Let’s run the Beekeeper in loop mode, keeping the default one minute sleep time to provide time to examine the pipeline status messages. You may notice that was one of the “useful commands” listed after running init_pipeline.pl, so you could just copy and paste it to the command line. For this “long multiplication pipeline” the Beekeeper should loop three or four times before stopping and returning you to the command prompt. The exact number of loops will depend on your particular system.

# Here is the Beekeeper command pointing to the SQLite database initialised in the previous step.
# Substitute the database url as needed to point to the database you initialised

beekeeper.pl -url 'sqlite:///long_mult_hive_db' -loop

Many pipelines take a long time to run, so it’s usually more convenient to run beekeeper.pl in some sort of detachable terminal, such as screen or tmux .

One last note about the Beekeeper: as it loops it creates and starts Workers, but once created these Workers continue their lifespan independently. It’s analogous to a pump filling a stream. If you kill the Beekeeper, you stop the pump, but the water is still flowing, i.e. the Workers are not killed but still running. To actually kill the Workers, you have to use the specific commands of your grid engine (e.g. bkill for Platform LSF).

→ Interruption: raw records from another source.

End CompactMmr.

(** ** The flat layout *)

(** The nodes at levels [h .. h + k - 1] that [n] elements complete. *)
Fixpoint lsum (n : Z) (h k : nat) : Z :=
  match k with O => 0 | S k => lvl n h + lsum n (S h) k end.

(** The nodes at level [h0] and above that [n] elements complete. *)
Definition total (n : Z) (h0 : nat) : Z := lsum n h0 (HMax - h0).

Lemma lsum_mono a b h k : a ≤ b → lsum a h k ≤ lsum b h k.
Proof.
  intros Hab. revert h. induction k as [|k IH]; intros h; cbn; [lia|].
  pose proof (lvl_le a b h Hab). specialize (IH (S h)). lia.
Qed.

Lemma lsum_app n h k1 k2 : lsum n h (k1 + k2) = lsum n h k1 + lsum n (h + k1) k2.
Proof.
  revert h. induction k1 as [|k1 IH]; intros h; cbn; [by rewrite Nat.add_0_r|].
  rewrite IH. rewrite Nat.add_succ_comm. lia.
Qed.

Lemma lsum_bound n h k : 0 ≤ n → 0 ≤ lsum n h k ≤ Z.max 0 (2 * lvl n h - 1).
Proof.
  intros Hn. revert h. induction k as [|k IH]; intros h; cbn; pose proof (lvl_nonneg n h Hn); [lia|].
  specialize (IH (S h)). rewrite (lvl_S n h) in IH. pose proof (Z.mul_div_le (lvl n h) 2). lia.
Qed.

Lemma lsum_zero n h k : 0 ≤ n < 2 ^ Z.of_nat h → lsum n h k = 0.
Proof.
  revert h. induction k as [|k IH]; intros h Hn; cbn; [done|].
  rewrite lvl_zero, IH; [done| |done]. rewrite pow2_S. lia.
Qed.

Lemma get_TotalHashes_spec n h0 :
  0 ≤ n ≤ 2 ^ 63 → (h0 ≤ HMax)%nat → FlatMmr.get_TotalHashes n h0 = Some (total n h0).
Proof.
  intros Hn Hh0. unfold FlatMmr.get_TotalHashes.
  assert (G : ∀ fuel h ret, (h + fuel)%nat = HMax →
    0 ≤ ret → ret + lsum n h fuel < 2 ^ 64 →
    FlatMmr.get_TotalHashes_loop (S fuel) h (lvl n h) h0 ret =
      Some (ret + lsum n (h `max` h0) (HMax - h `max` h0))).
  { induction fuel as [|fuel IH]; intros h ret Hf Hr Hb.
    - cbn. rewrite lvl_zero by (replace h with HMax by lia; rewrite HMax_pow; lia). cbn.
      replace (HMax - h `max` h0)%nat with 0%nat by lia. cbn. f_equal. lia.
    - remember (S fuel) as f eqn:Ef in IH. rewrite <- Ef. cbn [FlatMmr.get_TotalHashes_loop].
      pose proof (lvl_spec n h). cbn [lsum] in Hb.
      destruct (Z.eqb_spec (lvl n h) 0) as [Hz|Hz].
      { rewrite lsum_zero; [f_equal; lia|]. split; [lia|].
        apply Z.lt_le_trans with (2 ^ Z.of_nat h); [lia|]. apply Z.pow_le_mono_r; lia. }
      pose proof (lsum_bound n (S h) fuel ltac:(lia)). pose proof (lvl_nonneg n h ltac:(lia)).
      rewrite shiftr_1, <- lvl_S. destruct (Nat.leb_spec h0 h).
      + rewrite u64_small, IH by lia. f_equal.
        replace (h `max` h0)%nat with h by lia. replace (S h `max` h0)%nat with (S h) by lia.
        replace (HMax - h)%nat with (S (HMax - S h)) by lia. cbn. lia.
      + rewrite IH by lia. do 2 f_equal; f_equal; lia. }
  specialize (G HMax 0%nat 0). rewrite lvl_0 in G. rewrite G; [done|done|lia|].
  pose proof (lsum_bound n 0 HMax ltac:(lia)). rewrite lvl_0 in *. lia.
Qed.

(** The last element under a position. *)
Definition last_leaf (p : Position) : Z := (pos_X p + 1) * 2 ^ Z.of_nat (pos_H p) - 1.

Lemma lvl_lvl n a b : lvl (lvl n a) b = lvl n (a + b).
Proof.
  unfold lvl. pose proof (pow2_pos a). pose proof (pow2_pos b).
  rewrite Z.div_div, <- Z.pow_add_r by lia. by rewrite Nat2Z.inj_add.
Qed.

Lemma lvl_last_leaf p h : (h ≤ pos_H p)%nat →
  lvl (last_leaf p) h = (pos_X p + 1) * 2 ^ Z.of_nat (pos_H p - h) - 1.
Proof.
  intros Hh. apply lvl_unique. unfold last_leaf. pose proof (pow2_pos h).
  replace (2 ^ Z.of_nat (pos_H p)) with (2 ^ Z.of_nat (pos_H p - h) * 2 ^ Z.of_nat h)
    by (rewrite <- Z.pow_add_r by lia; f_equal; lia). lia.
Qed.

Lemma lsum_shift n a h k : lsum n (a + h) k = lsum (lvl n a) h k.
Proof.
  revert h. induction k as [|k IH]; intros h; cbn; [done|]. rewrite lvl_lvl, <- IH. by rewrite Nat.add_succ_r.
Qed.

Lemma lsum_last_leaf p h d : (h + d = S (pos_H p))%nat →
  lsum (last_leaf p) h d = (pos_X p + 1) * (2 ^ Z.of_nat d - 1) - Z.of_nat d.
Proof.
  revert h. induction d as [|d IH]; intros h Hd; [simpl; lia|]. cbn [lsum].
  rewrite IH, lvl_last_leaf, pow2_S by lia. replace (pos_H p - h)%nat with d by lia. lia.
Qed.

Lemma lsum_extend n h k k' : (k ≤ k')%nat → 0 ≤ n < 2 ^ Z.of_nat (h + k) → lsum n h k' = lsum n h k.
Proof.
  intros Hk Hn. replace k' with (k + (k' - k))%nat by lia. rewrite lsum_app, (lsum_zero n (h + k)); lia.
Qed.

Lemma Pos2Idx_loop_spec x fuel j ret :
  0 ≤ x < 2 ^ 64 → (j + fuel)%nat = HMax → 0 ≤ ret → ret + lsum x (S j) fuel < 2 ^ 64 →
  FlatMmr.Pos2Idx_loop (S fuel) (lvl x j) ret = Some (ret + lsum x (S j) fuel).
Proof.
  intros Hx. revert j ret. induction fuel as [|fuel IH]; intros j ret Hf Hr Hb.
  - cbn. rewrite shiftr_1, <- lvl_S, lvl_zero; [cbn; f_equal; lia|].
    replace j with HMax by lia. rewrite pow2_S, HMax_pow. lia.
  - remember (S fuel) as f eqn:Ef in IH. rewrite <- Ef at 1. cbn [FlatMmr.Pos2Idx_loop].
    rewrite shiftr_1, <- lvl_S. pose proof (lvl_spec x (S j)). pose proof (lvl_nonneg x (S j)).
    pose proof (lsum_bound x (S (S j)) fuel). cbn [lsum] in *.
    destruct (Z.eqb_spec (lvl x (S j)) 0) as [Hz|Hz].
    + rewrite Hz, lsum_zero; [f_equal; lia|]. rewrite pow2_S. lia.
    + rewrite u64_small, IH by lia. f_equal. lia.
Qed.

Lemma lsum_last_leaf_succ p h d : (h + d ≤ S (pos_H p))%nat →
  lsum (last_leaf p + 1) h d = lsum (last_leaf p) h d + Z.of_nat d.
Proof.
  revert h. induction d as [|d IH]; intros h Hd; [simpl; lia|]. cbn [lsum].
  rewrite IH, lvl_last_leaf by lia.
  enough (lvl (last_leaf p + 1) h = (pos_X p + 1) * 2 ^ Z.of_nat (pos_H p - h)) by lia.
  unfold last_leaf, lvl. rewrite Z.sub_add.
  replace (2 ^ Z.of_nat (pos_H p)) with (2 ^ Z.of_nat (pos_H p - h) * 2 ^ Z.of_nat h)
    by (rewrite <- Z.pow_add_r by lia; f_equal; lia).
  pose proof (pow2_pos h). rewrite Z.mul_assoc, Z.div_mul; lia.
Qed.

(** Completing a node's last element completes the node. *)
Lemma total_last_leaf p h0 : (h0 ≤ pos_H p < HMax)%nat →
  total (last_leaf p) h0 + Z.of_nat (pos_H p - h0) < total (last_leaf p + 1) h0.
Proof.
  intros Hh. unfold total.
  replace (HMax - h0)%nat with ((S (pos_H p - h0)) + (HMax - S (pos_H p)))%nat by lia.
  rewrite !lsum_app, lsum_last_leaf_succ by lia.
  pose proof (lsum_mono (last_leaf p) (last_leaf p + 1) (h0 + S (pos_H p - h0)) (HMax - S (pos_H p))). lia.
Qed.

Lemma total_bound n h0 : 0 ≤ n ≤ 2 ^ 63 → 0 ≤ total n h0 < 2 ^ 64.
Proof.
  intros Hn. unfold total. pose proof (lsum_bound n h0 (HMax - h0)).
  pose proof (lvl_spec n h0). pose proof (pow2_pos h0). pose proof (lvl_nonneg n h0). nia.
Qed.

Lemma total_mono a b h0 : a ≤ b → total a h0 ≤ total b h0.
Proof. apply lsum_mono. Qed.

Lemma last_leaf_H p : 0 ≤ pos_X p → last_leaf p < 2 ^ 63 → (pos_H p < HMax)%nat.
Proof.
  intros Hx He. apply Nat2Z.inj_lt, (Z.pow_lt_mono_r_iff 2); [lia|lia|].
  rewrite HMax_pow. unfold last_leaf in He. pose proof (pow2_pos (pos_H p)). nia.
Qed.

Lemma last_leaf_nonneg p : 0 ≤ pos_X p → 0 ≤ last_leaf p.
Proof. intros. unfold last_leaf. pose proof (pow2_pos (pos_H p)). nia. Qed.

Lemma u64_pred x : u64 (u64 x - 1) = u64 (x - 1).
Proof. apply Zminus_mod_idemp_l. Qed.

Making sense of the Beekeeper’s output

The Beekeeper’s output can appear dense and a bit cryptic. However, it is organised into logical sections, with some parts useful for monitoring the health of your pipeline, with other parts more useful for advanced techniques such as pipeline optimisation. Let’s deconstruct the output from a typical Beekeeper loop:

  • Each loop begins with a “Beekeeper : loop #N ================= line”.
  • There will be a couple of lines starting with “GarbageCollector:” - advanced users may find the information here useful for performance tuning or troubleshooting.
  • There will then be a table showing work that is pending or in progress. This section is the most important to pay attention to in day-to-day eHive operation. These lines show progress being made through the pipeline, and can also provide an early warning sign of trouble. This table has the following columns:
    1. The Analysis name and Analysis ID number,
    2. The status of the Analysis (typically, LOADING, READY, ALL_CLAIMED, possibly FAILED). Analyses that are done are not shown in this table.
    3. A Job summary, showing the number of [r]eady, [s]emaphored, [i]n-progress, and [d]one Jobs in the Analysis,
    4. Average runtime for Aobs in the Analysis,
    5. Number of Workers working on this Analysis,
    6. Hive_capacity and analysis_capacity settings for this Analysis,
    7. The last time the Beekeeper performed an internal-bookkeeping synchronization on this Analysis,
  • There will then be a summary of progress through the pipeline.
  • The next several lines show the Beekeeper’s plan to create new Workers for the pipeline. This can be useful for debugging.
  • Finally, the Beekeeper will announce it is going to sleep.


Once eHive is installed, initialising and running pipelines is fairly simple

  1. Initialise the pipeline with init_pipeline.pl,
  2. Run beekeeper.pl, pointing it at the pipeline database, until the work is finished.